Matheison shot a contemptuous look at him. “Gold? No, of course not. Even if there had been a good many more of them they couldn’t have taken off enough gold to make any difference, and even that’s if they could have gotten down into the vaults, which would have been impossible.”

“Then what did they do?” Number One rasped.

Uninvited, the Deputy of Finance sank down onto a couch. He shook his head unbelievingly. “They used some sort of device I didn’t even know could exist. I don’t know how it works. I don’t really know what they did. But all out data banks are scrambled. Scrambled, I tell you. We have nothing. Nothing we can depend on.”

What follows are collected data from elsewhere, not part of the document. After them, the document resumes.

(* ===== verification/Payment.v ===== *)
(** * Payments (sdk/src/payment.ts)

    Preparing a payment, building [execute_payment], and the two preflights.
    The theorems state the refinement that makes preflight worth running: on
    accurate context, [preflightPayment] accepts exactly the payments
    [Program.execute_payment] settles, and every row of an accepted batch with
    pairwise distinct invoices settles in order. *)
From Stdlib Require Import ZArith Lia Strings.Byte.
From stdpp Require Import base numbers strings list gmap.
From S2P Require Import Prelude Bytes PublicKey Types Encoding Pda Program Accounts.

(** [String.prototype.includes] *)
Fixpoint includes (text search : string) : bool :=
  String.prefix search text ||
  match text with
  | EmptyString => false
  | String.String _ rest => includes rest search
  end.

Definition DUPLICATE_INVOICE_MESSAGE : string :=
  "This invoice was already paid. Nothing new was submitted.".

(** A caught value: this error class, another object with a [code], or neither. *)
Inductive caught : Type :=
| DuplicateInvoiceError (receiptAddress : Address)
| OtherObject (code : option string)
| OtherValue.

Definition isDuplicateInvoiceError (error : caught) : bool :=
  match error with
  | DuplicateInvoiceError _ => true
  | OtherObject code => bool_decide (code = Some "DuplicateInvoice")
  | OtherValue => false
  end.
(* ===== verification/TokenAccounts.v ===== *)
(** * Token accounts (sdk/src/token.ts, the recipient check of demo-merchant/src/bootstrap.ts)

    The associated token account of an owner, the instruction that creates it, and
    the reader of the fields of a token account.  The byte layout of the token
    programs is the specification side: what the reader gives of a laid-out account
    is the account the on-chain payment program spends from. *)
From Stdlib Require Import ZArith Lia Strings.Byte.
From stdpp Require Import base numbers strings list.
From S2P Require Import Prelude Bytes PublicKey Types Encoding Pda Program Payment.

Definition ASSOCIATED_TOKEN_PROGRAM_ID : Address := "ATokenGPvbdGVxr1b2hvZbsiqW5xWH25efTNsLJA8knL".

Module TokenAccountFields.
Record t : Type := mk {
  mint : Address;
  owner : Address;
  balance : Z;
  delegate : option Address;
  delegatedAmount : Z;
}.
End TokenAccountFields.

Section Token.
Context `{K : PublicKeys}.

Definition deriveAssociatedTokenAddress (owner mint : Address) (tokenProgram : TokenProgram) : result Address :=
  find_pda [publicKey owner; publicKey (tokenProgramAddress tokenProgram); publicKey mint] ASSOCIATED_TOKEN_PROGRAM_ID.

Definition buildCreateAssociatedTokenAccountInstruction (payer owner mint : Address) (tokenProgram : TokenProgram) :
    result ChainPayInstruction.t :=
  let! associatedTokenAccount := deriveAssociatedTokenAddress owner mint tokenProgram in
  let! keys := sequence [meta payer true true; meta associatedTokenAccount true false; meta owner false false;
                         meta mint false false; systemProgramMeta; meta (tokenProgramAddress tokenProgram) false false] in
  instruction "create_associated_token_account" ASSOCIATED_TOKEN_PROGRAM_ID keys [byte_of 1].

Definition u64_at (data : bytes) (offset : nat) : Z := le_val (slice data offset 8).

Definition readTokenAccountFields (data : bytes) : option TokenAccountFields.t :=
  if (length data <? 165)%nat then None
  else
    let delegateOption := le_val (slice data 72 4) in
    Some (TokenAccountFields.mk (toBase58 (slice data 0 32)) (toBase58 (slice data 32 32)) (u64_at data 64)
      (if delegateOption =? 0 then None else Some (toBase58 (slice data 76 32)))
      (if (129 <=? length data)%nat then u64_at data 121 else 0)).

Definition paymentPreflightContextFromTokenAccount (data : bytes) : option PaymentPreflightContext.t :=
  fields ← readTokenAccountFields data;
  Some (PaymentPreflightContext.mk fields.(TokenAccountFields.balance) fields.(TokenAccountFields.owner)
    fields.(TokenAccountFields.delegate) fields.(TokenAccountFields.delegatedAmount)).

(** ** The layout of the token programs *)

(** A token account as its program stores it: [state], [native] and [close] are the
    fields no reader here looks at, [unused] what lies under an absent delegate, and
    [extensions] what Token-2022 appends. *)
Definition token_account_data (a : TokenAccount.t) (state : byte) (native close unused extensions : bytes) : bytes :=
  a.(TokenAccount.mint) ++ a.(TokenAccount.owner) ++ le_bytes 8 a.(TokenAccount.amount)
    ++ le_bytes 4 (match a.(TokenAccount.delegate) with Some _ => 1 | None => 0 end)
    ++ default unused a.(TokenAccount.delegate) ++ [state] ++ native ++ le_bytes 8 a.(TokenAccount.delegated_amount)
    ++ close ++ extensions.

(** The widths of the fields *)
Definition laid_out (a : TokenAccount.t) (native close unused : bytes) : Prop :=
  length a.(TokenAccount.mint) = 32%nat ∧ length a.(TokenAccount.owner) = 32%nat
  ∧ 0 ≤ a.(TokenAccount.amount) ≤ U64_MAX ∧ 0 ≤ a.(TokenAccount.delegated_amount) ≤ U64_MAX
  ∧ (∀ d, a.(TokenAccount.delegate) = Some d → length d = 32%nat)
  ∧ length native = 12%nat ∧ length close = 36%nat ∧ length unused = 32%nat.

Lemma read_laid_out a state native close unused extensions :
  laid_out a native close unused →
  readTokenAccountFields (token_account_data a state native close unused extensions)
  = Some (TokenAccountFields.mk (toBase58 a.(TokenAccount.mint)) (toBase58 a.(TokenAccount.owner)) a.(TokenAccount.amount)
      (toBase58 <$> a.(TokenAccount.delegate)) a.(TokenAccount.delegated_amount)).
Proof.
  intros (Hm & Ho & Ha & Hd & Hdel & Hn & Hc & Hu).
  assert (Hdl : length (default unused a.(TokenAccount.delegate)) = 32%nat)
    by (destruct a.(TokenAccount.delegate) as [d|] eqn:E; cbn; [by apply Hdel|done]).
  unfold readTokenAccountFields, token_account_data, u64_at.
  rewrite !length_app, !le_bytes_length, Hm, Ho, Hdl, Hn, Hc. cbn [length].
  replace (_ <? 165)%nat with false by (symmetry; apply Nat.ltb_ge; lia).
  replace (129 <=? _)%nat with true by (symmetry; apply Nat.leb_le; lia).
  repeat (first
    [ rewrite slice_app_here by (rewrite ?le_bytes_length; assumption || reflexivity)
    | rewrite slice_app_r by (rewrite ?le_bytes_length, ?Hm, ?Ho, ?Hdl, ?Hn; cbn [length]; lia) ];
    rewrite ?le_bytes_length, ?Hm, ?Ho, ?Hdl, ?Hn; cbn [length Nat.sub]).
  rewrite !u64_le_val by done. rewrite le_val_bytes_small by (destruct a.(TokenAccount.delegate); cbn; lia).
  f_equal. f_equal. destruct a.(TokenAccount.delegate); reflexivity.
Qed.

(** The preflight context the SDK reads from the data of a token account, as the token programs lay it out, is that
    account: its balance, owner, delegate and allowance, whatever its other fields and extensions are. *)
Theorem context_from_account a state native close unused extensions :
  laid_out a native close unused →
  paymentPreflightContextFromTokenAccount (token_account_data a state native close unused extensions) = Some (context_of a).
Proof. intros H. unfold paymentPreflightContextFromTokenAccount. by rewrite read_laid_out. Qed.
End Token.

Import Base58.

Definition sample_token_account : TokenAccount.t :=
  TokenAccount.mk (sample_key 11) (sample_key 14) (Some (sample_key 3)) 3000 8000.

Lemma context_from_account_witness :
  paymentPreflightContextFromTokenAccount (token_account_data sample_token_account (byte_of 1) (zero_bytes 12) (zero_bytes 36) (zero_bytes 32) [])
  = Some (context_of sample_token_account).
Proof.
  apply (context_from_account sample_token_account (byte_of 1) (zero_bytes 12) (zero_bytes 36) (zero_bytes 32) []).
  split_and!; try reflexivity; try (vm_compute; congruence). intros d [= <-]. reflexivity.
Defined.
Lemma encodes_i64 v n n' P : encodes P [BorshWriter.i64 v n] (BorshReader.i64 n') v.
Proof.
  apply encodes_push. intros bs E. inv_ok E. bool_reflect. subst bs.
  rewrite <- (le_signed_bytes8 v) at 2 by done. apply (reads_bytes _ 8 _ le_signed), le_bytes_length.
Qed.

Lemma encodes_bool v n P : encodes P [BorshWriter.bool v] (BorshReader.bool n) v.
Proof.
  apply encodes_push. intros bs [= <-]. unfold BorshReader.bool, BorshReader.u8.
  rewrite <- (app_nil_r [_]). eapply reads_bind; [by apply reads_bytes|].
  destruct v; apply reads_ret.
Qed.

Lemma encodes_fixed v len n n' P : encodes P [BorshWriter.fixed v len n] (BorshReader.fixed len n') v.
Proof.
  apply encodes_push. intros bs E. inv_ok E. bool_reflect. subst bs. apply Nat.eqb_eq in G.
  by apply (reads_bytes _ len _ (λ b, b)).
Qed.

Lemma encodes_pubkey `{K : PublicKeys, KS : !PublicKeysSpec K} v n P :
  encodes P [BorshWriter.pubkey v] (BorshReader.pubkey n) v.
Proof.
  apply encodes_push. intros bs [L <-]%publicKey_ok. unfold BorshReader.pubkey.
  rewrite <- (app_nil_r bs) at 1. eapply reads_bind; [by apply (reads_bytes _ 32 _ (λ b, b))|].
  apply reads_ret.
Qed.
(* ===== verification/CardConstants.v ===== *)
(** * Card program constants (sdk/src/cards/constants.ts) *)
From Stdlib Require Import ZArith Lia Strings.Byte Strings.Ascii.
From stdpp Require Import base numbers strings list.
From S2P Require Import Prelude Bytes Types.

Definition CARD_POLICY_PROGRAM_ID : Address := "H3aetJdQXG8EeJSCHZrpQa8iKHBw8e1p9fSPjTUsB93n".

(** [String.prototype.trim]; characters are code units below 256, so white
    space is tab to carriage return, space and the no-break space. *)
Definition is_space (c : ascii) : bool :=
  let n := N_of_ascii c in ((9 <=? n) && (n <=? 13) || (n =? 32) || (n =? 160))%N.

Fixpoint trim_start (s : string) : string :=
  match s with
  | String.String c rest => if is_space c then trim_start rest else s
  | EmptyString => EmptyString
  end.

Fixpoint trim_end (s : string) : string :=
  match s with
  | EmptyString => EmptyString
  | String.String c rest =>
      match trim_end rest with
      | EmptyString => if is_space c then EmptyString else String.String c EmptyString
      | rest' => String.String c rest'
      end
  end.

Definition trim (s : string) : string := trim_end (trim_start s).

Definition resolveCardPolicyProgramId (programId : option Address) : result Address :=
  let value := trim (default CARD_POLICY_PROGRAM_ID programId) in
  throw_if! bool_decide (value = "") with
    "card_policy program ID is not configured yet. Pass programId explicitly until the program is deployed.";
  Ok value.

Definition DEVNET_TEE_VALIDATOR : Address := "MTEWGuqxUpYZGFJQcp8tLN7x5v9BSeoFHYWQQ3n3xzo".
Definition TEE_VALIDATOR_ALLOWLIST : list Address := [DEVNET_TEE_VALIDATOR].
Definition DELEGATION_PROGRAM_ID : Address := "DELeGGvXpWV2fqJUhqcF5ZSYMS4JTLjteaAMARRSaeSh".
Definition MAGIC_PROGRAM_ID : Address := "Magic11111111111111111111111111111111111111".
Definition MAGIC_CONTEXT_ID : Address := "MagicContext1111111111111111111111111111111".
Definition PERMISSION_PROGRAM_ID : Address := "ACLseoPoyC3cBqoUtkbjZ4aDrkurZW86v19pXz2XQnp1".
Definition EPHEMERAL_VAULT_ID : Address := "MagicVau1t999999999999999999999999999999999".

Module CARD_SEEDS.
Definition binding : string := "card_binding".
Definition policy : string := "card_policy".
Definition period : string := "card_period".
Definition reservation : string := "res".
Definition intent : string := "intent".
Definition commitment : string := "card_commit".
Definition authGuard : string := "auth_guard".
Definition repayAgent : string := "repay_agent".
End CARD_SEEDS.

Definition MAX_MERCHANTS : nat := 8.
Definition MAX_MCCS : nat := 16.
Definition MAX_MEMBERS : nat := 6.
Definition MAX_BUDGET_CENTS : Z := 1000000.
Definition MIN_PERIOD_SECONDS : Z := 86400.
Definition MAX_FEE_BPS : Z := 1000.

Module CARD_POLICY_DISCRIMINATORS.
Definition initCard : bytes := bytes_of_Zs [163; 228; 150; 17; 250; 36; 156; 20].
Definition delegateCard : bytes := bytes_of_Zs [143; 76; 125; 25; 4; 123; 254; 155].
Definition initPermission : bytes := bytes_of_Zs [66; 14; 153; 250; 187; 36; 179; 236].
Definition updatePermission : bytes := bytes_of_Zs [1; 120; 111; 126; 237; 61; 41; 61].
Definition syncPermission : bytes := bytes_of_Zs [164; 186; 105; 85; 229; 147; 214; 246].
Definition setPolicy : bytes := bytes_of_Zs [40; 133; 12; 157; 235; 202; 2; 132].
Definition openCheckoutIntent : bytes := bytes_of_Zs [139; 180; 113; 38; 119; 108; 36; 224].
Definition cancelCheckoutIntent : bytes := bytes_of_Zs [175; 152; 6; 182; 211; 206; 160; 167].
Definition closeCheckoutIntent : bytes := bytes_of_Zs [36; 161; 214; 238; 244; 192; 71; 234].
Definition authorize : bytes := bytes_of_Zs [173; 193; 102; 210; 219; 137; 113; 120].
Definition adjustReservation : bytes := bytes_of_Zs [137; 209; 64; 94; 107; 194; 101; 43].
Definition capture : bytes := bytes_of_Zs [110; 65; 245; 241; 195; 248; 233; 142].
Definition reverse : bytes := bytes_of_Zs [137; 149; 242; 82; 88; 95; 221; 145].
Definition refund : bytes := bytes_of_Zs [2; 96; 183; 251; 63; 208; 46; 46].
Definition recordDispute : bytes := bytes_of_Zs [190; 94; 198; 130; 215; 36; 43; 143].
Definition recordException : bytes := bytes_of_Zs [221; 204; 254; 53; 116; 13; 197; 105].
Definition resolveException : bytes := bytes_of_Zs [131; 144; 179; 147; 199; 157; 77; 127].
Definition rollPeriod : bytes := bytes_of_Zs [30; 184; 166; 42; 251; 204; 47; 107].
Definition freeze : bytes := bytes_of_Zs [255; 91; 207; 84; 251; 194; 254; 63].
Definition unfreeze : bytes := bytes_of_Zs [133; 160; 68; 253; 80; 232; 218; 247].
Definition recoveryFreeze : bytes := bytes_of_Zs [113; 1; 136; 29; 212; 19; 213; 56].
Definition restore : bytes := bytes_of_Zs [77; 37; 122; 128; 139; 35; 6; 58].
Definition confirmReconciled : bytes := bytes_of_Zs [116; 7; 34; 18; 87; 241; 4; 233].
Definition checkpoint : bytes := bytes_of_Zs [213; 200; 19; 204; 240; 143; 184; 252].
Definition writeCommitment : bytes := bytes_of_Zs [159; 54; 242; 213; 46; 162; 174; 75].
Definition wipeCard : bytes := bytes_of_Zs [210; 120; 235; 58; 105; 132; 206; 76].
Definition closeCard : bytes := bytes_of_Zs [142; 206; 170; 182; 227; 204; 185; 115].
Definition recordRepayment : bytes := bytes_of_Zs [193; 155; 76; 246; 27; 189; 147; 102].
Definition closeReservation : bytes := bytes_of_Zs [171; 96; 8; 85; 100; 252; 173; 204].
Definition repayStatement : bytes := bytes_of_Zs [56; 158; 212; 137; 146; 226; 174; 82].
Definition recordPrivateRepayment : bytes := bytes_of_Zs [91; 51; 18; 9; 7; 33; 77; 147].
End CARD_POLICY_DISCRIMINATORS.

Module CARD_ACCOUNT_DISCRIMINATORS.
Definition cardBinding : bytes := bytes_of_Zs [86; 71; 81; 106; 155; 166; 1; 72].
Definition cardPolicy : bytes := bytes_of_Zs [196; 159; 33; 83; 231; 156; 65; 71].
Definition cardPeriod : bytes := bytes_of_Zs [112; 201; 91; 227; 87; 121; 62; 2].
Definition reservation : bytes := bytes_of_Zs [188; 235; 0; 111; 208; 253; 247; 212].
Definition checkoutIntent : bytes := bytes_of_Zs [39; 73; 4; 146; 212; 151; 108; 241].
Definition cardCommitment : bytes := bytes_of_Zs [43; 146; 163; 253; 221; 147; 4; 9].
Definition authGuard : bytes := bytes_of_Zs [53; 204; 86; 193; 155; 169; 182; 150].
End CARD_ACCOUNT_DISCRIMINATORS.

(** Error codes and names, in the order of the table. *)
Definition CARD_POLICY_ERRORS : list (Z * string) :=
  [ (6000, "Unauthorized");
    (6001, "ValidatorNotAllowed");
    (6002, "PolicyNotSet");
    (6003, "InvalidPolicy");
    (6004, "CardFrozen");
    (6005, "RecoveryFrozen");
    (6006, "PolicyExpired");
    (6007, "IntentInvalid");
    (6008, "IntentExpired");
    (6009, "IntentStale");
    (6010, "MerchantMismatch");
    (6011, "MerchantNotAllowed");
    (6012, "MccNotAllowed");
    (6013, "CurrencyMismatch");
    (6014, "AmountExceedsIntent");
    (6015, "AmountExceedsMax");
    (6016, "BudgetExceeded");
    (6017, "VelocityExceeded");
    (6018, "RecurringNotAllowed");
    (6019, "DuplicateAuthorization");
    (6020, "DuplicateCapture");
    (6021, "ReservationClosed");
    (6022, "PeriodNotEnded");
    (6023, "DisclosureBlocked");
    (6024, "MemberLimit");
    (6025, "ExceptionsOpen");
    (6026, "NotInRecovery");
    (6027, "StaleCommitment");
    (6028, "OpenReservations");
    (6029, "OutstandingBalance");
    (6030, "MathOverflow");
    (6031, "AuthorizerChangeRequiresFreeze");
    (6032, "DuplicateRepayment");
    (6033, "MemberNotFound");
    (6034, "PermissionNotInitialized");
    (6035, "InvalidAmount");
    (6036, "NoOpenExceptions");
    (6037, "ReconDigestMismatch");
    (6038, "RepaymentExceedsOutstanding");
    (6039, "InvalidAccount");
    (6040, "PrefundTooLow");
    (6041, "NotWiped");
    (6042, "InvalidEventId");
    (6043, "DuplicateEvent");
    (6044, "EphemeralAccountsOpen");
    (6045, "ReservationNotFinal");
    (6046, "CoSignerRequired");
    (6047, "RefundExceedsCapture");
    (6048, "CaptureLimit");
    (6049, "BudgetBelowCommitted");
    (6050, "InvalidRepaymentReceipt");
    (6051, "RepaymentRecipientMismatch");
    (6052, "RepaymentExceedsReceipt");
    (6053, "InvalidRepaymentMandate") ].

Definition cardPolicyErrorName (code : Z) : option string :=
  snd <$> List.find (λ e, e.1 =? code) CARD_POLICY_ERRORS.

(** The codes are consecutive from 6000, so a name's position is its code. *)
Lemma error_codes_consecutive :
  map fst CARD_POLICY_ERRORS = map (λ i, 6000 + Z.of_nat i) (seq 0 (length CARD_POLICY_ERRORS)).
Proof. reflexivity. Qed.
(* ===== verification/Base64.v ===== *)
(** * Base64

    [btoa] and [atob] of the platform, on the binary strings the code passes
    them, so from bytes to text and back, and the URL variants of
    sdk/src/mandate-request.ts and sdk/src/delivery.ts.

    [atob] is the WHATWG forgiving decoder: it drops ASCII white space, takes
    padding off a text of whole groups, refuses a text of 4n + 1 characters and
    any other character, and discards the bits left over. *)
From Stdlib Require Import ZArith Lia Strings.Byte Strings.Ascii.
From stdpp Require Import base numbers strings list.
From S2P Require Import Prelude Bytes PublicKey Decimal.

Definition char_code (c : ascii) : Z := Z.of_N (N_of_ascii c).
Definition code_char (n : Z) : ascii := ascii_of_N (Z.to_N n).

(** ** The alphabet *)

Definition b64_char (n : Z) : ascii :=
  if n <? 26 then code_char (65 + n)
  else if n <? 52 then code_char (71 + n)
  else if n <? 62 then code_char (n - 4)
  else if n =? 62 then "+"%char else "/"%char.

Definition b64_value (c : ascii) : option Z :=
  let n := char_code c in
  if (65 <=? n) && (n <=? 90) then Some (n - 65)
  else if (97 <=? n) && (n <=? 122) then Some (n - 71)
  else if (48 <=? n) && (n <=? 57) then Some (n + 4)
  else if n =? 43 then Some 62
  else if n =? 47 then Some 63
  else None.

(** ** [btoa] *)

Fixpoint b64_encode (bs : bytes) : list ascii :=
  match bs with
  | [] => []
  | [a] =>
      let n := byte_val a * 16 in
      [b64_char (n / 64); b64_char (n mod 64); "="%char; "="%char]
  | [a; b] =>
      let n := (byte_val a * 256 + byte_val b) * 4 in
      [b64_char (n / 4096); b64_char (n / 64 mod 64); b64_char (n mod 64); "="%char]
  | a :: b :: c :: bs =>
      let n := (byte_val a * 256 + byte_val b) * 256 + byte_val c in
      b64_char (n / 262144) :: b64_char (n / 4096 mod 64) :: b64_char (n / 64 mod 64) :: b64_char (n mod 64)
        :: b64_encode bs
  end.
Lemma split_refunds_witness :
  ∃ o, outstandingAfterCapture 300 1999 (JInt 50) = Ok o ∧
    outstandingAfterRefund o 1999 (JInt 50) = Ok 300.
Proof.
  assert (Forall (λ x, 0 <= x) [99; 101]) as Hp by (repeat constructor; lia).
  exact (proj2 (split_refunds 50 300 1999 [99; 101] ltac:(lia) ltac:(lia) ltac:(lia) Hp)).
Defined.

Lemma parseCents_iff_witness : parseSignedCents (UString (toString (-1005))) "totalCents" = Ok (-1005).
Proof. apply (parseCents_iff "50250" "totalCents" 50250 (-1005)). lia. Defined.

Lemma formatFeeBps_exact_witness : ∃ s, formatFeeBps (JInt 125) = Ok s.
Proof. apply (proj2 (formatFeeBps_exact (JInt 125) "1.25%") 125 eq_refl). lia. Defined.

Lemma policyReviewSummary_spec_witness :
  ∃ r, policyReviewSummary 50000 20000 (JInt 50) = Ok r ∧
    r.(PolicyReview.maxObligationCents) = "50250".
Proof.
  destruct (policyReviewSummary_spec 50000 20000 50 ltac:(lia) ltac:(lia) ltac:(lia))
    as (r & E & _ & _ & _ & Hm & _).
  exists r. split; [exact E | rewrite Hm; reflexivity].
Defined.
Definition discriminator (n : t) : bytes :=
  match n with
  | initCard => CARD_POLICY_DISCRIMINATORS.initCard
  | delegateCard => CARD_POLICY_DISCRIMINATORS.delegateCard
  | initPermission => CARD_POLICY_DISCRIMINATORS.initPermission
  | updatePermission => CARD_POLICY_DISCRIMINATORS.updatePermission
  | syncPermission => CARD_POLICY_DISCRIMINATORS.syncPermission
  | setPolicy => CARD_POLICY_DISCRIMINATORS.setPolicy
  | openCheckoutIntent => CARD_POLICY_DISCRIMINATORS.openCheckoutIntent
  | cancelCheckoutIntent => CARD_POLICY_DISCRIMINATORS.cancelCheckoutIntent
  | closeCheckoutIntent => CARD_POLICY_DISCRIMINATORS.closeCheckoutIntent
  | authorize => CARD_POLICY_DISCRIMINATORS.authorize
  | adjustReservation => CARD_POLICY_DISCRIMINATORS.adjustReservation
  | capture => CARD_POLICY_DISCRIMINATORS.capture
  | reverse => CARD_POLICY_DISCRIMINATORS.reverse
  | refund => CARD_POLICY_DISCRIMINATORS.refund
  | recordDispute => CARD_POLICY_DISCRIMINATORS.recordDispute
  | recordException => CARD_POLICY_DISCRIMINATORS.recordException
  | resolveException => CARD_POLICY_DISCRIMINATORS.resolveException
  | rollPeriod => CARD_POLICY_DISCRIMINATORS.rollPeriod
  | freeze => CARD_POLICY_DISCRIMINATORS.freeze
  | unfreeze => CARD_POLICY_DISCRIMINATORS.unfreeze
  | recoveryFreeze => CARD_POLICY_DISCRIMINATORS.recoveryFreeze
  | restore => CARD_POLICY_DISCRIMINATORS.restore
  | confirmReconciled => CARD_POLICY_DISCRIMINATORS.confirmReconciled
  | checkpoint => CARD_POLICY_DISCRIMINATORS.checkpoint
  | writeCommitment => CARD_POLICY_DISCRIMINATORS.writeCommitment
  | wipeCard => CARD_POLICY_DISCRIMINATORS.wipeCard
  | closeCard => CARD_POLICY_DISCRIMINATORS.closeCard
  | recordRepayment => CARD_POLICY_DISCRIMINATORS.recordRepayment
  | closeReservation => CARD_POLICY_DISCRIMINATORS.closeReservation
  | repayStatement => CARD_POLICY_DISCRIMINATORS.repayStatement
  | recordPrivateRepayment => CARD_POLICY_DISCRIMINATORS.recordPrivateRepayment
  end.
End Name.
Export (hints) Name.

(** [DecodedCardInstruction]: a name with its arguments. *)
Module CardInstruction.
Inductive t : Type :=
| initCard (cardId : bytes) (issuer : number) (issuerCardRefHash : bytes) (prefundLamports : Z)
| delegateCard (validator : Address)
| initPermission (authorizer : Address)
| updatePermission (op : PermissionOp)
| syncPermission
| setPolicy (policy : PolicyArgs.t)
| openCheckoutIntent (intentId : bytes) (agent : Address) (merchantIdHash : bytes) (mcc : number)
    (maxAmountCents : Z) (currency : string) (expiresAt : Z)
| cancelCheckoutIntent
| closeCheckoutIntent
| authorize (authIdHash intentId : bytes) (amountCents : Z) (currency : string)
    (merchantIdHash : bytes) (mcc : number) (merchantInitiated singleMessage : bool)
| adjustReservation (newAmountCents : Z)
| capture (amountCents : Z) (captureIdHash : bytes)
| reverse (amountCents : Z) (reason : number) (eventIdHash : bytes)
| refund (amountCents : Z) (eventIdHash : bytes)
| recordDispute (state : number) (eventIdHash : bytes)
| recordException (kind : number) (amountCents : Z) (eventIdHash : bytes)
| resolveException (eventIdHash : bytes) (resolution : number)
| rollPeriod
| freeze (reason : number)
| unfreeze
| recoveryFreeze (reason : number)
| restore (restore : RestoreArgs.t)
| confirmReconciled (reconDigest : bytes)
| checkpoint (masterSalt : bytes) (seq : Z)
| writeCommitment (root : bytes) (seq : Z) (policyVersion periodIndex : number)
| wipeCard
| closeCard
| recordRepayment (statementDigest : bytes) (amountCents : Z)
| closeReservation
| repayStatement (statementDigest : bytes) (amount : Z)
| recordPrivateRepayment (statementDigest : bytes) (amountCents : Z).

Number One felt a certain relief. He hadn’t known what sort of emergency, what tragedy to the Alphaland cause, had been brought before him. This seemed comparatively picayune.

He went over to the bar and poured a drink, brought it back and handed it to his visitor. “Drink this,” he growled. “You’re upset.” He switched his eyes to his Deputy of Surety. “Just what happened? You two don’t make much sense.”

“The details aren’t in,” Fielder said, his voice returning to its usual suavity. “However, it would seem that a large body of Betastani agents, carrying weapons deliberately designed not to affect our Surety alarms, invaded Coaid Matheison’s offices in the records wing of Finance.”

“Are government offices that vulnerable!”

Fielder made a gesture of helplessness with manicured hands. “One wouldn’t expect an attack to take place at such a point. The romp was unprecedented in any case, but the last locale one would expect would be the innocuous records offices of the Finance Commissariat.”

“Go on!”

“They killed several of the few guards who are posted at Finance, and then set up a device that has wiped every memory tape within blocks.”

“Did you catch any of them?”

Fielder shook his head, his expression empty. “They must have been highly picked men. Dedicated. They”—he hesitated—“they finished off their own wounded.”

A look of distaste went over Pater Riggin’s face.

Number One came back to his finance chief. “All right, what does it mean? What difference does it make? Why’d they bother to go to the trouble?”

Matheison stared at him as though unbelieving. “What difference does it make?” For once his indignation overrode his awe of his leader. “But they were the banks of all our records. There are no others.”